比起唐伯虎的“三笑姻缘”来,明代另一部“古典名著”《金瓶梅》里,对普通仆人的命运,描绘得更直观:比如西门庆的奴仆平安和画童,因为得罪了西门庆,就被西门庆一顿毒打。潘金莲的丫鬟秋菊,也成了潘金莲的撒气桶,被打得“抱股而哭”。底层的奴婢,不但要被主人责罚,还要被得势的奴仆欺负。比如孙雪娥就被潘金莲的丫鬟春梅毒打,甚至百般羞辱……

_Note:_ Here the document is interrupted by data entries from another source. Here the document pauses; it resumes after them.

(* ===== verification/ShellRun.v ===== *)
(** * The command line: the descriptors of a pipeline

    On any system whose descriptor calls behave as documented ([FdOs]), the
    shell leaves the descriptors it started with, on success and on every error
    path, for pipelines without the two combinations the code mishandles; for
    those, concrete runs on a small system show what is left open. *)

From S2P Require Import Prelude Shell.
From Stdlib Require Import(notations) String.

(** What the shell relies on: [open] and [pipe] give descriptors that were not in
    use and are not the standard streams, [close] frees one, the other calls
    leave the caller's descriptors alone. *)
Class FdOs (O : Type) `{ShellOs O} := {
  fd_open : O -> Z -> bool;
  os_open_fds : forall p flags o,
    let '(o', fd) := os_open p flags o in
    (fd < 0 /\ forall k, fd_open o' k = fd_open o k) \/
    (2 < fd /\ fd_open o fd = false /\ forall k, fd_open o' k = (k =? fd) || fd_open o k);
  os_close_fds : forall fd o k, fd_open (os_close fd o) k = negb (k =? fd) && fd_open o k;
  os_pipe_fds : forall o,
    match os_pipe o with
    | (o', None) => forall k, fd_open o' k = fd_open o k
    | (o', Some (a, b)) =>
        2 < a /\ 2 < b /\ a <> b /\ fd_open o a = false /\ fd_open o b = false /\
        forall k, fd_open o' k = (k =? a) || (k =? b) || fd_open o k
    end;
  os_spawn_fds : forall p args fds o k, fd_open (os_spawn p args fds o).1 k = fd_open o k;
  os_waitpid_fds : forall pid st o k, fd_open (os_waitpid pid st o).1 k = fd_open o k;
  os_emit_fds : forall fd l o k, fd_open (os_emit fd l o) k = fd_open o k }.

所以说,古代一个人,只要卖身做了仆人,那就基本进了大染缸,除了能有活命的衣食外,剩下的就是非人的生活。想要活着改变命运,那就只能在与其他仆人的“争宠”中相互倾轧,发狠向上爬,以这个意义说,那叫多少人笑喷的《唐伯虎点秋香》里,男主角周星星做“9527”时的狼狈景象,甚至被丫鬟调侃“狗都不如”的一幕,不但是笑中带泪,更是多少仆人的真实血泪。

这样的仆人,往往“值多少钱”呢?《金瓶梅》里最便宜的仆人,大多是四五两银子。真实历史上更有佐证:现存乾隆年间的一张卖身契里,破产农民李元龙把儿子卖给项家做仆人,一共卖了四两银子。道光二十二年的一份文书里,破产农民钱贵邦卖亲生女儿,一共卖了“大钱两万文”,最多约相当于二十两银子,这些钱,如果比照粮食价格换算下的话,明清年间的一两银子,大约相当于今天750元钱。也就是说,3000到15000元,能买个仆人。

这样的畸形买卖,一直到晚清宣统年间,才以法律条文终止,但真正终止,还要经过几十年的民国时代。所谓封建社会的罪恶,不用看别的,看看买仆人的“买卖”就好。